**Assignment**
Go to the line containing "eexists. split; vm_compute;" in the records below and retype from there through the final line, exactly.
*** Opening of Dataset entries ***
(* ===== verification/WebAttr.v ===== *)
(** The attributes of websearchfs: their names are listed and their values read,
    each through a cookie that is gone afterwards. *)

From S2P Require Import Prelude Errors LinkedList SList VnidPool WebFs WebTree WebView WebRun WebList WebSpec WebQuery WebSearch.

(** What reading an attribute answers: the bytes from [pos] on, as many as there
    are and fit. *)
Definition spec_attr (attrs : list attr_entry) (name : list Z) (pos len : Z) : Z + Z * list Z :=
  match list_find (λ ae, name = at_name ae) attrs with
  | None => inl ENOENT
  | Some (_, ae) =>
      inr (if pos <? at_size ae then (B_OK, take (Z.to_nat (Z.min len (at_size ae - pos))) (drop (Z.to_nat pos) (at_value ae)))
           else (ENOENT, []))
  end.

(** The value has the bytes its size says. *)
Definition attr_ok (ae : attr_entry) : Prop := 0 ≤ at_size ae ≤ zlen (at_value ae) ∧ at_size ae < 2 ^ 63.

Section Attr.
Context {W : Type} `{Allocator W} (Hmem : ∀ w : W, alloc_plenty w).
Implicit Types (s : web_ns W) (t : tree W).

(** What a program does to read an attribute, and to list them. *)
Definition fetch_attr (node : Z) (name : list Z) (pos len : Z) : M (web_ns W) (Z + Z * list Z) :=
  r ← websearchfs_open_attr_h node name O_RDONLY;
  match r with
  | inl e => mret (inl e)
  | inr c =>
      x ← websearchfs_read_attr node c pos len;
      websearchfs_close_attr_h node c;;
      websearchfs_free_attr_cookie_h node c;;
      mret (inr x)
  end.

Fixpoint read_attrs (fuel : nat) (node cookie : Z) : M (web_ns W) (list (list Z)) :=
  match fuel with
  | O => hangM
  | S fuel =>
      r ← websearchfs_read_attrdir node cookie 1024 1;
      match r with
      | inr (Some e) => es ← read_attrs fuel node cookie; mret (d_name e :: es)
      | _ => mret []
      end
  end.

Definition list_attrs (fuel : nat) (node : Z) : M (web_ns W) (Z + list (list Z)) :=
  r ← websearchfs_open_attrdir node;
  match r with
  | inl e => mret (inl e)
  | inr c =>
      es ← read_attrs fuel node c;
      websearchfs_close_attrdir node c;;
      websearchfs_free_attrdircookie node c;;
      mret (inr es)
  end.

(** ** One attribute *)

(** The attribute a cookie refers to is that of the name. *)
Lemma find_attr_spec a n name :
  match find_attr a n name with
  | None => list_find (λ ae, name = at_name ae) (all_attrs n) = None
  | Some (TableAttr ae) => ∃ i, list_find (λ ae, name = at_name ae) (all_attrs n) = Some (i, ae)
  | Some (NodeAttr b j) => b = a ∧ ∃ ae i, wn_attrs n !! j = Some ae ∧ list_find (λ ae, name = at_name ae) (all_attrs n) = Some (i, ae)
  end.
Proof.
  unfold find_attr, all_attrs. destruct (list_find _ (wn_attrs_indirect n)) as [[i ae]|] eqn:E1.
  - exists i. by apply list_find_app_l.
  - rewrite list_find_app_r by done. destruct (list_find _ (wn_attrs n)) as [[j ae]|] eqn:E2; cbn; [|done].
    split; [done|]. exists ae, (j + length (wn_attrs_indirect n))%nat. split; [|done]. by apply list_find_Some in E2 as [? _].
Qed.

Lemma runs_open_attr s t a d name (K : Z + Z → web_ns W → Prop) :
  rep s t → tr_nodes t !! a = Some d →
  (find_attr a (t_node d) name = None → ∀ s', rep s' t → K (inl ENOENT) s') →
  (∀ r c s', find_attr a (t_node d) name = Some r → open_on s' t a c (mkWc None (Some a) 0 O_RDONLY S_ATTR (Some r)) → K (inr c) s') →
  runs (websearchfs_open_attr_h a name O_RDONLY) s K.
Proof.
  intros HR Hd HN HS. pose proof HR as [(L & V & HL) Hvol Hok]. apply runs_bind. eapply runs_LOCK; [done|done|]. intros s1 V1 E1.
  apply runs_bind. eapply runs_get; [done|done|]. intros n Hn Eb.
  change (find_attr a n name) with (find_attr a (bare n) name). rewrite Eb. apply runs_bind.
  destruct (find_attr a (t_node d) name) as [r|].
  - apply runs_bind, (runs_alloc Hmem). cbn [negb]. apply runs_bind. eapply runs_mono; [eapply runs_enter_cookie; [done|done|done|done|reflexivity|]|].
    2:{ intros c s2 Hc. apply runs_bind. exact Hc. }
    intros c s2 V2 Hvol2 Ec2. apply runs_ret. cbv beta. apply runs_bind. eapply runs_UNLOCK; [done|done|]. intros s3 V3 E3.
    apply runs_ret. eapply (HS r c); [done|]. split; [by exists L| | |done|done].
    + eapply volume_env; [|exact Hvol2]. by rewrite !env_cookies, E3.
    + by rewrite (f_equal cookies E3 : cookies s3 = cookies s2).
  - apply runs_ret, runs_bind. eapply runs_UNLOCK; [done|done|]. intros s2 V2 E2. apply runs_ret, HN; [done|].
    split; [by exists L| |done]. eapply volume_env; [|exact Hvol]. by rewrite E2.
Qed.

Lemma open_on_lock s s' t L a c k : open_on s t a c k → view (opened a c) s' (tr_nodes t) L [] None →
  (∀ b, b ∈ L ↔ is_Some (tr_nodes t !! b)) → env s' = env s → open_on s' t a c k.
Proof.
  intros [_ Hvol Hck Hk Hok] V HL E. split; [by exists L| | |done|done].
  - eapply volume_env; [|exact Hvol]. by rewrite !env_cookies, E.
  - by rewrite (f_equal cookies E : cookies s' = cookies s).
Qed.

Lemma runs_read_attr s t a c d r ae pos len (K : Z * list Z → web_ns W → Prop) :
  open_on s t a c (mkWc None (Some a) 0 O_RDONLY S_ATTR (Some r)) → tr_nodes t !! a = Some d →
  match r with TableAttr ae' => ae' = ae | NodeAttr b j => b = a ∧ wn_attrs (t_node d) !! j = Some ae end →
  attr_ok ae → 0 ≤ pos → 0 < len →
  (∀ s', open_on s' t a c (mkWc None (Some a) 0 O_RDONLY S_ATTR (Some r)) →
     K (if pos <? at_size ae then (B_OK, take (Z.to_nat (Z.min len (at_size ae - pos))) (drop (Z.to_nat pos) (at_value ae))) else (ENOENT, [])) s') →
  runs (websearchfs_read_attr a c pos len) s K.
Proof.
  intros HO Hd Hr [Hsz Hmax] Hpos Hlen HK. pose proof HO as [(L & V & HL) Hvol Hck _ Hok]. apply runs_bind.
  eapply runs_eq; [unfold get_cookie; by rewrite Hck, lookup_singleton_eq|]. rewrite (proj2 (Z.eqb_neq len 0)) by lia.
  apply runs_bind. eapply runs_LOCK; [done|done|]. intros s1 V1 E1. cbn [wc_attr]. apply runs_bind, runs_bind.
  assert (runs (deref_attr r) s1 (λ o s', o = Some ae ∧ s' = s1)) as (o & s2 & Ed & -> & ->).
  { destruct r as [ae'|b j]; [by subst; apply runs_ret|]. destruct Hr as [-> Hj]. apply runs_bind. eapply runs_get; [done|done|].
    intros n Hn Eb. apply runs_ret. split; [|done]. by rewrite <- Hj, <- Eb. }
  eapply runs_eq; [exact Ed|]. rewrite (proj2 (Z.ltb_ge pos 0)) by lia. cbn [orb].
  assert (∀ x : Z * list Z, (∀ s', open_on s' t a c (mkWc None (Some a) 0 O_RDONLY S_ATTR (Some r)) → K x s') → runs (UNLOCK a;; mret x) s1 K) as Hend.
  { intros x Hx. apply runs_bind. eapply runs_UNLOCK; [done|done|]. intros s3 V3 E3. apply runs_ret, Hx.
    eapply open_on_lock; [done|done|done|]. by rewrite E3. }
  destruct (Z.ltb_spec pos (at_size ae)) as [Hlt|Hge]; [|by apply runs_ret, Hend].
  apply runs_bind. rewrite u64_id by lia. eapply runs_liftO; [apply load_bytes_Ok; lia|]. by apply runs_ret, Hend.
Qed.

Lemma runs_fetch_attr s t a d name pos len (K : Z + Z * list Z → web_ns W → Prop) :
  rep s t → tr_nodes t !! a = Some d → Forall attr_ok (all_attrs (t_node d)) → 0 ≤ pos → 0 < len →
  (∀ s', rep s' t → K (spec_attr (all_attrs (t_node d)) name pos len) s') → runs (fetch_attr a name pos len) s K.
Proof.
  intros HR Hd Hattrs Hpos Hlen HK. pose proof (find_attr_spec a (t_node d) name) as Hf. unfold spec_attr in HK.
  apply runs_bind. eapply runs_open_attr; [done|done| |].
  - intros E s' HR'. rewrite E in Hf. rewrite Hf in HK. by apply runs_ret, HK.
  - intros r c s1 E HO. rewrite E in Hf.
    assert (∃ ae i, list_find (λ ae, name = at_name ae) (all_attrs (t_node d)) = Some (i, ae) ∧
      match r with TableAttr ae' => ae' = ae | NodeAttr b j => b = a ∧ wn_attrs (t_node d) !! j = Some ae end) as (ae & i & El & Hr).
    { destruct r as [ae|b j]; [destruct Hf as [i ?]; eauto|destruct Hf as (? & ae & i & ? & ?); eauto 10]. }
    rewrite El in HK. assert (attr_ok ae) as Hae.
    { apply list_find_Some in El as [Hl _]. by apply (Forall_lookup_1 _ _ _ _ Hattrs Hl). }
    apply runs_bind. eapply runs_read_attr; [done|done|done|done|done|done|]. intros s2 HO2.
    apply runs_bind, runs_bind. eapply runs_drop; [done|done|]. intros s3 H3. apply runs_ret.
    apply runs_bind, runs_bind. eapply runs_drop_again; [done|done|]. intros s4 H4. apply runs_bind.
    eapply runs_free_cookie; [done|]. intros s5 HR5. by apply runs_ret, runs_ret, HK.
Qed.

(** ** All of them *)

Definition attr_cookie (a i : Z) : web_cookie := mkWc None (Some a) i O_RDONLY S_ATTR_DIR None.

Lemma runs_read_attrdir s t a c d i (K : Z + option dirent → web_ns W → Prop) :
  open_on s t a c (attr_cookie a i) → tr_nodes t !! a = Some d → 0 ≤ i < 2 ^ 31 - 1 →
  (∀ ae e s', all_attrs (t_node d) !! Z.to_nat i = Some ae → d_name e = at_name ae → open_on s' t a c (attr_cookie a (i + 1)) →
     K (inr (Some e)) s') →
  (∀ s', all_attrs (t_node d) !! Z.to_nat i = None → open_on s' t a c (attr_cookie a i) → K (inr None) s') →
  runs (websearchfs_read_attrdir a c 1024 1) s K.
Proof.
  intros HO Hd Hi HS HN. pose proof HO as [(L & V & HL) Hvol Hck _ Hok]. unfold websearchfs_read_attrdir. cbn [Z.eqb orb].
  change (1024 <? SIZEOF_DIRENT + WEBSEARCHFS_NAME_LEN) with false. cbv iota.
  apply runs_bind. eapply runs_LOCK; [done|done|]. intros s1 V1 E1. apply runs_bind. eapply runs_get; [done|done|].
  intros n Hn Eb. pose proof (f_equal cookies E1 : cookies s1 = cookies s) as Ec1. rewrite Hck in Ec1.
  apply runs_bind. eapply runs_eq; [unfold get_cookie; by rewrite Ec1, lookup_singleton_eq|]. cbn [wc_dir_current attr_cookie].
  apply runs_bind, runs_getS, runs_bind. rewrite (proj2 (Z.ltb_ge i 0)) by lia. rewrite <- Eb in HS, HN.
  change (all_attrs (bare n)) with (all_attrs n) in HS, HN.
  destruct (all_attrs n !! Z.to_nat i) as [ae|] eqn:Ea.
  - apply runs_bind. eapply runs_vnid; [done| |].
    { intros p Ep. eapply (to_parent _ Hok); [done|]. by rewrite <- Eb. }
    apply runs_bind, runs_set_current; rewrite Ec1; [rewrite lookup_singleton_eq; by eexists|].
    intros k. rewrite lookup_singleton_eq. intros [= <-]. apply runs_ret, runs_bind. set (s2 := upd_cookies _ _ s1).
    eapply runs_UNLOCK; [by eapply (view_env _ s1)|done|]. intros s3 V3 E3. apply runs_ret. eapply HS; [done|done|].
    split; [by exists L| | |done|done].
    + eapply volume_env; [|exact Hvol]. rewrite !env_cookies, E3. transitivity (upd_cookies ∅ 0 (env s1)); [done|]. by rewrite E1.
    + rewrite (f_equal cookies E3 : cookies s3 = cookies s2). cbn. rewrite s32_id by (unfold is_s32; lia). apply insert_singleton_eq.
  - apply runs_ret, runs_bind. eapply runs_UNLOCK; [done|done|]. intros s2 V2 E2. apply runs_ret, HN; [done|].
    eapply open_on_lock; [done|done|done|]. by rewrite E2.
Qed.

Lemma runs_read_attrs t a c d : ∀ fuel i s (K : list (list Z) → web_ns W → Prop),
  open_on s t a c (attr_cookie a (Z.of_nat i)) → tr_nodes t !! a = Some d → zlen (all_attrs (t_node d)) < 2 ^ 31 - 1 →
  (i ≤ length (all_attrs (t_node d)))%nat → (length (all_attrs (t_node d)) < i + fuel)%nat →
  (∀ s' k, open_on s' t a c k → K (at_name <$> drop i (all_attrs (t_node d))) s') →
  runs (read_attrs fuel a c) s K.
Proof.
  induction fuel as [|fuel IH]; intros i s K HO Hd Hlen Hi Hf HK; [lia|].
  cbn [read_attrs]. apply runs_bind. eapply runs_read_attrdir; [done|done|lia| |]; rewrite Nat2Z.id.
  - intros ae e s' Hae He HO'. apply runs_bind. pose proof (lookup_lt_Some _ _ _ Hae).
    eapply (IH (S i)); [by rewrite Nat2Z.inj_succ, <- Z.add_1_r|done|done|lia|lia|].
    intros s2 k HO2. apply runs_ret. rewrite He. rewrite (drop_S _ _ _ Hae) in HK. by eapply HK.
  - intros s' He HO'. apply runs_ret. rewrite drop_ge in HK by (by apply lookup_ge_None_1). by eapply HK.
Qed.

Lemma runs_list_attrs s t a d fuel (K : Z + list (list Z) → web_ns W → Prop) :
  rep s t → tr_nodes t !! a = Some d → zlen (all_attrs (t_node d)) < 2 ^ 31 - 1 → (length (all_attrs (t_node d)) < fuel)%nat →
  (∀ s', rep s' t → K (inr (at_name <$> all_attrs (t_node d))) s') → runs (list_attrs fuel a) s K.
Proof.
  intros HR Hd Hlen Hf HK. pose proof HR as [(L & V & HL) Hvol Hok]. apply runs_bind, runs_bind.
  eapply runs_get; [done|done|]. intros n Hn Eb. eapply (runs_open_cookie Hmem); [done|done|done|]. intros c s1 HO.
  apply runs_bind. eapply (runs_read_attrs _ _ _ _ _ 0); [done|done|done|lia|lia|]. intros s2 k HO2. rewrite drop_0.
  apply runs_bind, runs_bind. eapply runs_drop; [done|done|]. intros s3 H3. apply runs_ret.
  apply runs_bind, runs_bind. eapply runs_drop_again; [done|done|]. intros s4 H4. apply runs_bind.
  eapply runs_free_cookie; [done|]. intros s5 HR5. by apply runs_ret, runs_ret, HK.
Qed.

(** C19. The attribute hooks serve the attributes of a node.  In a mounted volume,
    listing the attributes of a node gives the names of its table and then of its
    own entries, in order; opening one by name, reading it and closing it gives
    the bytes from the position on, as many as there are and fit, ENOENT past the
    end and ENOENT for a name that is not there.  Both leave the volume as it was,
    with no cookie left behind. *)
Theorem attr_hooks_serve s t a d name pos len :
  rep s t → tr_nodes t !! a = Some d → Forall attr_ok (all_attrs (t_node d)) → zlen (all_attrs (t_node d)) < 2 ^ 31 - 1 →
  0 ≤ pos → 0 < len →
  ∃ s1 s2,
    list_attrs (S (length (all_attrs (t_node d)))) a s = Ok (inr (at_name <$> all_attrs (t_node d)), s1) ∧
    fetch_attr a name pos len s1 = Ok (spec_attr (all_attrs (t_node d)) name pos len, s2) ∧ rep s2 t.
Proof.
  intros HR Hd Hok Hlen Hpos Hl.
  destruct (runs_list_attrs s t a d (S (length (all_attrs (t_node d)))) (λ r s', r = inr (at_name <$> all_attrs (t_node d)) ∧ rep s' t))
    as (r & s1 & E1 & -> & HR1); [done|done|done|lia|done|].
  destruct (runs_fetch_attr s1 t a d name pos len (λ r s', r = spec_attr (all_attrs (t_node d)) name pos len ∧ rep s' t))
    as (r & s2 & E2 & -> & HR2); [done..|]. eauto.
Qed.
End Attr.

(** * The attributes of a volume's root *)

Module SampleAttrs.
#[local] Program Instance log_allocator : Allocator (list web_note) :=
  {| alloc_next := λ w, (true, w); alloc_plenty := λ _, True |}.
Next Obligation. done. Qed.
#[local] Instance log_kernel : WebKernel (list web_note) := {|
  wk_time := λ w, (7, w); wk_get_vnode := λ _ w, (B_OK, w); wk_put_vnode := λ _ w, (B_OK, w);
  wk_remove_vnode := λ _ w, (B_OK, w); wk_publish_vnode := λ _ _ _ w, (B_OK, w); wk_notify := λ n w, n :: w |}.

Definition table : list attr_entry := [text_attr (bytes_of "BEOS:TYPE") (bytes_of "folder"); text_attr (bytes_of "META:name") (bytes_of "web")].
Definition unmounted : web_ns (list web_note) := mkNs 0 0 None None None None 0 false ∅ ∅ 100 0 0 [].

(** Four bytes from the second on, and a name that is not there. *)
Lemma attr_hooks_serve_witness :
  ∃ s s1 s2, websearchfs_mount table [] [] [] [1; 2; 3] 9 unmounted = Ok (inr 1, s) ∧
    list_attrs 3 100 s = Ok (inr [bytes_of "BEOS:TYPE"; bytes_of "META:name"], s1) ∧
    fetch_attr 100 (bytes_of "BEOS:TYPE") 1 4 s1 = Ok (inr (B_OK, bytes_of "olde"), s2).
Proof.
  destruct (runs_mount (H := log_allocator) (H0 := log_kernel) (λ _, I) table [] [] [] [1; 2; 3] 9 unmounted eq_refl eq_refl eq_refl eq_refl) as (r & s & Em & -> & HR).
  set (t := mounted_tree table [] [] [] [1; 2; 3] 9 (next_addr unmounted) (world unmounted)) in *.
  assert (∃ d, tr_nodes t !! 100 = Some d ∧ all_attrs (t_node d) = table) as (d & Hd & Ed).
  { eexists. split; vm_compute; reflexivity. }
  destruct (attr_hooks_serve (H := log_allocator) (λ _, I) s t 100 d (bytes_of "BEOS:TYPE") 1 4 HR Hd) as (s1 & s2 & E1 & E2 & _);
    rewrite ?Ed in *; [repeat constructor; vm_compute; congruence|vm_compute; reflexivity|lia|lia|].
  exists s, s1, s2. split; [exact Em|]. split; [exact E1|]. rewrite E2. vm_compute. reflexivity.
Defined.
End SampleAttrs.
*** Close of Dataset entries ***
**Result for this exercise**
  { eexists. split; vm_compute; reflexivity. }
  destruct (attr_hooks_serve (H := log_allocator) (λ _, I) s t 100 d (bytes_of "BEOS:TYPE") 1 4 HR Hd) as (s1 & s2 & E1 & E2 & _);
    rewrite ?Ed in *; [repeat constructor; vm_compute; congruence|vm_compute; reflexivity|lia|lia|].
  exists s, s1, s2. split; [exact Em|]. split; [exact E1|]. rewrite E2. vm_compute. reflexivity.
Defined.
End SampleAttrs.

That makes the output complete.